Ah piratas, piratas, piratas!
Piratas, amai-me e odiai-me!
Misturai-me comvôsco, piratas!

Vossa fúria, vossa crueldade como falam ao sangue
Dum corpo de mulher que foi meu outrora e cujo cio sobrevive!

Eu queria ser um bicho representativo de todos os vossos gestos,
Um bicho que cravasse dentes nas amuradas, nas quilhas,
Que comesse mastros, bebesse sangue e alcatrão nos convezes,
Trincasse velas, remos, cordâme e poleâme,
Serpente do mar feminina e monstruosa cevando-se nos crimes!

E ha uma sinfonia de sensações incompatíveis e análogas,
Ha uma orquestração no meu sangue de balbúrdias de crimes,
De estrépitos espasmados de orgias de sangue nos mares,
Furibundamente, como um vendaval de calor pelo espírito,
Núvem de poeira quente anuviando a minha lucidez
E fazendo-me ver e sonhar isto tudo só com a pele e as veias!

Os piratas, a pirataria, os barcos, a hora,
Aquela hora marítima em que as presas são assaltadas,
E o terror dos apresados foge prá loucura—essa hora,
No seu total de crimes, terror, barcos, gente, mar, céu, núvens,
Brisa, latitude, longitude, vozearia,
Queria eu que fôsse em seu Todo meu corpo em seu Todo, sofrendo,

Que fôsse meu corpo e meu sangue, compozesse meu ser em vermelho,
Florescesse como uma ferida comichando na carne irreal da minha alma!

Ah, ser tudo nos crimes! ser todos os elementos componentes
Dos assaltos aos barcos e das chacinas e das violações!
Ser quanto foi no lugar dos saques!
Ser quanto viveu ou jazeu no local das tragédias de sangue!
Ser o pirata-resumo de toda a pirataria no seu auge,
E a vítima-síntese, mas de carne e ôsso, de todos os piratas do mundo!

Ser no meu corpo passivo a mulher-todas-as-mulheres
Que fôram violadas, mortas, feridas, rasgadas plos piratas!
Ser no meu ser subjugado a fêmea que tem de ser dêles!
E sentir tudo isso—todas estas cousas duma só vez—pela espinha!

Ó meus peludos e rudes herois da aventura e do crime!
Minhas marítimas feras, maridos da minha imaginação!
Amantes casuais da obliqùídade das minhas sensações!
Queria ser Aquela que vos esperasse nos portos,
A vós, odiados amados do seu sangue de pirata nos sonhos!
Porque ela teria comvôsco, mas só em espírito, raivado
Sôbre os cadáveres nus das vítimas que fazeis no mar!
Porque ela teria acompanhado vosso crime, e na orgia oceânica
Seu espírito de bruxa dançaria invisível em volta dos gestos
Dos vossos corpos, dos vossos cutelos, das vossas mãos estranguladoras!
E ela em terra, esperando-vos, quando viésseis, se acaso viésseis,
Iria beber nos rugidos do vosso amôr todo o vasto,
Todo o nevoento e sinistro perfume das vossas vitórias,
E através dos vossos espasmos silvaria um sabbat de vermelho e amarelo!

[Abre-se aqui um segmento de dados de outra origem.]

(* ===== verification/Erasure.v ===== *)
(** * The erasure of a data subject

    [DataEraser.Erase] of [src/eraser.go]: resolve or discover, guard, revoke,
    reconcile, reach the derived data, write the marker, verify, purge the
    index.  The code returns the result only; the certificate it verified the
    erasure with, a local of [Erase], is returned beside it. *)

From S2P Require Import Prelude.
From S2P Require Import Types.
From S2P Require Import Common.
From S2P Require Import Crypto.
From S2P Require Import LocalProvider.
From S2P Require Import Subject.
From S2P Require Import FieldEncryption.
From S2P Require Import Revocation.
From S2P Require Import MemoryAdmin.
From S2P Require Import EventLog.
From S2P Require Import Versioning.
From S2P Require Import EventStore.
From S2P Require Import SubjectResolver.
From S2P Require Import Eraser.
From S2P Require Import Verification.

(** What is known before the keys are revoked. *)
Record erasureScope := mkErasureScope {
  es_scanned : Z;
  es_cleartext : Z;
  es_streamSet : nameSet;
  es_keySet : nameSet;
  es_shared : list string;
  es_attributed : erasureMatches;
  es_notes : list string;
  es_partial : bool;
  es_resolved : bool;
}.

Section Erase.
Context {V Ser A P X O : Type} `{AEAD} `{ProviderOps P} `{!RevocableOps P} `{SerializerOps V Ser} `{SubjectIndexWriter X}
  `{EventLogOps A} `{MapOrder} `{MarkerJSON}.
Context (envs : nat → Env) (others : nat → A → A).
Context (c : EventStore) (scannable : bool) (e : DataEraser O) (mkMarker : ErasureMarker → V) (senvs : nat → StoreEnv).
Implicit Types w : SubjectWorld A P Ser X O.
Local Abbreviation World := (SubjectWorld A P Ser X O).

(** The resolver is asked when the request names nothing but the subject. *)
Definition resolves (req : ErasureRequest) : option (SubjectResolver O) :=
  match de_resolver e with
  | Some r => if bool_decide (rq_Streams req = []) && bool_decide (rq_Filter req = None) && bool_decide (rq_KeyIDs req = [])
              then Some r else None
  | None => None
  end.

(** From the request to the keys and streams of the erasure. *)
Definition scopeErasure (fuel : nat) (req : ErasureRequest) w : World * res erasureScope :=
  match resolves req with
  | Some r =>
      match resolve envs others c scannable fuel r (rq_SubjectID req) (Some ∅) w with
      | (w, Err err) => (w, Err (ErasureError (rq_SubjectID req) err))
      | (w, Ok (fp, memo)) =>
          (w, Ok (mkErasureScope (fp_EventCount fp) (fp_CleartextEvents fp) (addNames (fp_Streams fp) ∅)
                    (addNames (fp_KeyIDs fp) ∅) (fp_SharedStreams fp) memo [] (fp_Partial fp) true))
      end
  | None =>
      match validateRequest req with
      | Err err => (w, Err err)
      | Ok _ =>
          let keys := addNames (filter (λ k, k ≠ "") (rq_KeyIDs req)) ∅ in
          if negb (bool_decide (rq_Streams req = [])) || negb (bool_decide (rq_Filter req = None)) then
            match discoverKeys envs others c scannable e fuel req (mkDiscovery 0 0 ∅ keys (Some ∅)) w with
            | (w, Err err) => (w, Err err)
            | (w, Ok (d, shared, (notes, partial))) =>
                (w, Ok (mkErasureScope (ds_scanned d) (ds_cleartext d) (ds_streams d) (ds_keys d) shared (ds_attributed d)
                          notes partial false))
            end
          else (w, Ok (mkErasureScope 0 0 ∅ keys [] (Some ∅) [] false false))
      end
  end.

(** The blast-radius guard: an error before anything irreversible. *)
Definition guardSharedKeys (fuel : nat) (subjectID : string) (keySet : nameSet) w : World * res unit :=
  if de_sharedKeyGuard e && negb (de_allowSharedKey e) && negb (bool_decide (size keySet = 0%nat)) then
    match detectSharedKeys envs others c scannable e fuel subjectID keySet w with
    | (w, Err err) => (w, Err err)
    | (w, Ok (Some serr)) => (w, Err serr)
    | (w, Ok None) => (w, Ok tt)
    end
  else (w, Ok tt).

(** Every key, in the order the map is ranged over. *)
Definition revokeScope (cfg : FieldEncryptionConfig) (subjectID : string) (erasedAt : Time) (s : erasureScope) w : World * res ErasureResult :=
  match revokeKeys envs cfg "revoke key %q: %w" (range (es_keySet s)).*1 [] [] [] w with
  | (w, Err _) => (w, Err (ErasureError subjectID ErrRevocationUnsupported))
  | (w, Ok (revoked, failed, errs)) =>
      (w, Ok (mkErasureResult subjectID (sortStrings revoked) (sortedSet (es_streamSet s)) (es_shared s) (es_scanned s)
                false (es_partial s) [] [] [] [] (sortStrings failed) (es_cleartext s) (es_notes s) false erasedAt errs
                (es_attributed s)))
  end.

(** Read models, sibling stores and hooks. *)
Definition reachDerived (subjectID : string) (r : ErasureResult) w : World * ErasureResult :=
  let '(w, r) := redactReadModels envs e subjectID r w in
  let '(w, r) := eraseSubjectStores envs e subjectID r w in
  runErasureHooks envs e subjectID r w.

Definition setMarkerWritten (r : ErasureResult) : ErasureResult :=
  upd_end true (er_SideEffects r) (er_Notes r) (er_SubjectIndexPurged r) (er_Errors r) r.

(** The marker; under strict accountability its failure ends the erasure. *)
Definition writeMarker (subjectID : string) (cache : MarkerCache) (r : ErasureResult) w
    : World * MarkerCache * (ErasureResult * option error) :=
  if bool_decide (de_markerStream e = "") then (w, cache, (r, None))
  else
    match appendMarker envs others c e mkMarker (senvs (sw_calls w)) subjectID r cache w with
    | (w, cache, Ok _) => (w, cache, (setMarkerWritten r, None))
    | (w, cache, Err err) =>
        (w, cache, (addError (Wrapf "append erasure marker: %w" err) r,
                    if de_strictAccountability e
                    then Some (ErasureError subjectID (Wrapf "strict accountability: append erasure marker: %w" err))
                    else None))
    end.

(** The verification: emitted to the sink, or internal when a purge needs it. *)
Definition certify (subjectID : string) (r : ErasureResult) w
    : World * (ErasureResult * ErasureCertificate * option error) :=
  match de_certSink e with
  | Some sink =>
      match emitCertificate envs others c e sink subjectID r w with
      | (w, (r, cert, Some err)) =>
          if de_strictAccountability e
          then (w, (r, cert, Some (ErasureError subjectID (Wrapf "strict accountability: %w" err))))
          else (w, (r, cert, None))
      | (w, (r, cert, None)) => (w, (r, cert, None))
      end
  | None =>
      match de_indexPurger e with
      | Some _ => let '(w, (r, cert)) := buildCertificate envs others c e subjectID r w in (w, (r, cert, None))
      | None => (w, (r, noCertificate, None))
      end
  end.

Definition purgeSubjectIndex (purge : Env → string → op O error unit) (subjectID : string) (verified : bool)
    (r : ErasureResult) w : World * ErasureResult :=
  if Failed r || negb verified
  then (w, addNote "subject index retained: the erasure was not fully verified, so index-backed re-resolution stays available for a re-run" r)
  else
    match withOut envs (λ env, purge env subjectID) w with
    | (w, Err err) => (w, addError (Wrapf "purge subject index: %w" err) r)
    | (w, Ok _) => (w, upd_end (er_MarkerWritten r) (er_SideEffects r) (er_Notes r) true (er_Errors r) r)
    end.

(** The outcome of an erasure: the result (none for a fatal error before the
    revocation is complete), the certificate it was verified with, the error. *)
Record erasure := mkErasure {
  ee_result : option ErasureResult;
  ee_cert : ErasureCertificate;
  ee_err : option error;
}.

Definition fatal (err : error) : erasure := mkErasure None noCertificate (Some err).

(** After the revocation. *)
Definition concludeErasure (subjectID : string) (cache : MarkerCache) (r : ErasureResult) w
    : World * MarkerCache * erasure :=
  let '(w, r) := reachDerived subjectID r w in
  match writeMarker subjectID cache r w with
  | (w, cache, (r, Some err)) => (w, cache, mkErasure (Some r) noCertificate (Some err))
  | (w, cache, (r, None)) =>
      match certify subjectID r w with
      | (w, (r, cert, Some err)) => (w, cache, mkErasure (Some r) cert (Some err))
      | (w, (r, cert, None)) =>
          let '(w, r) :=
            match de_indexPurger e with
            | Some purge => purgeSubjectIndex purge subjectID (ct_Verified cert) r w
            | None => (w, r)
            end in
          (w, cache, mkErasure (Some r) cert None)
      end
  end.

Definition eraseAndCertify (fuel : nat) (req : ErasureRequest) (cache : MarkerCache) w : World * MarkerCache * erasure :=
  if bool_decide (rq_SubjectID req = "") then (w, cache, fatal ErrErasureSubjectRequired)
  else
    match es_encryption c with
    | None => (w, cache, fatal (ErasureError (rq_SubjectID req) ErrErasureNotConfigured))
    | Some cfg =>
        let erasedAt := time_Now (here envs w) 0 in
        match scopeErasure fuel req (step w) with
        | (w, Err err) => (w, cache, fatal err)
        | (w, Ok s) =>
            match guardSharedKeys fuel (rq_SubjectID req) (es_keySet s) w with
            | (w, Err err) => (w, cache, fatal err)
            | (w, Ok _) =>
                match revokeScope cfg (rq_SubjectID req) erasedAt s w with
                | (w, Err err) => (w, cache, fatal err)
                | (w, Ok r) =>
                    let '(w, r) :=
                      match (if es_resolved s then de_resolver e else None) with
                      | Some resolver => reconcileAfterRevoke envs others c scannable e cfg fuel resolver (rq_SubjectID req) (es_keySet s) r w
                      | None => (w, r)
                      end in
                    concludeErasure (rq_SubjectID req) cache r w
                end
            end
        end
    end.

Definition Erase (fuel : nat) (req : ErasureRequest) (cache : MarkerCache) w
    : World * MarkerCache * (option ErasureResult * option error) :=
  let '(w, cache, o) := eraseAndCertify fuel req cache w in (w, cache, (ee_result o, ee_err o)).
End Erase.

A carne rasgada, a carne aberta e estripada, o sangue correndo!
Agora, no auge conciso de sonhar o que vós fazíeis,
Perco-me todo de mim, já não vos pertenço, sou vós,
A minha femininidade que vos acompanha é ser as vossas almas!
Estar por dentro de toda a vossa ferocidade, quando a praticáveis!
Sugar por dentro a vossa consciência das vossas sensações
Quando tingíeis de sangue os mares altos,
Quando de vez em quando atiráveis aos tubarões
Os corpos vivos ainda dos feridos, a carne rosada das creanças
E leváveis as mãis às amuradas para vêrem o que lhes acontecia!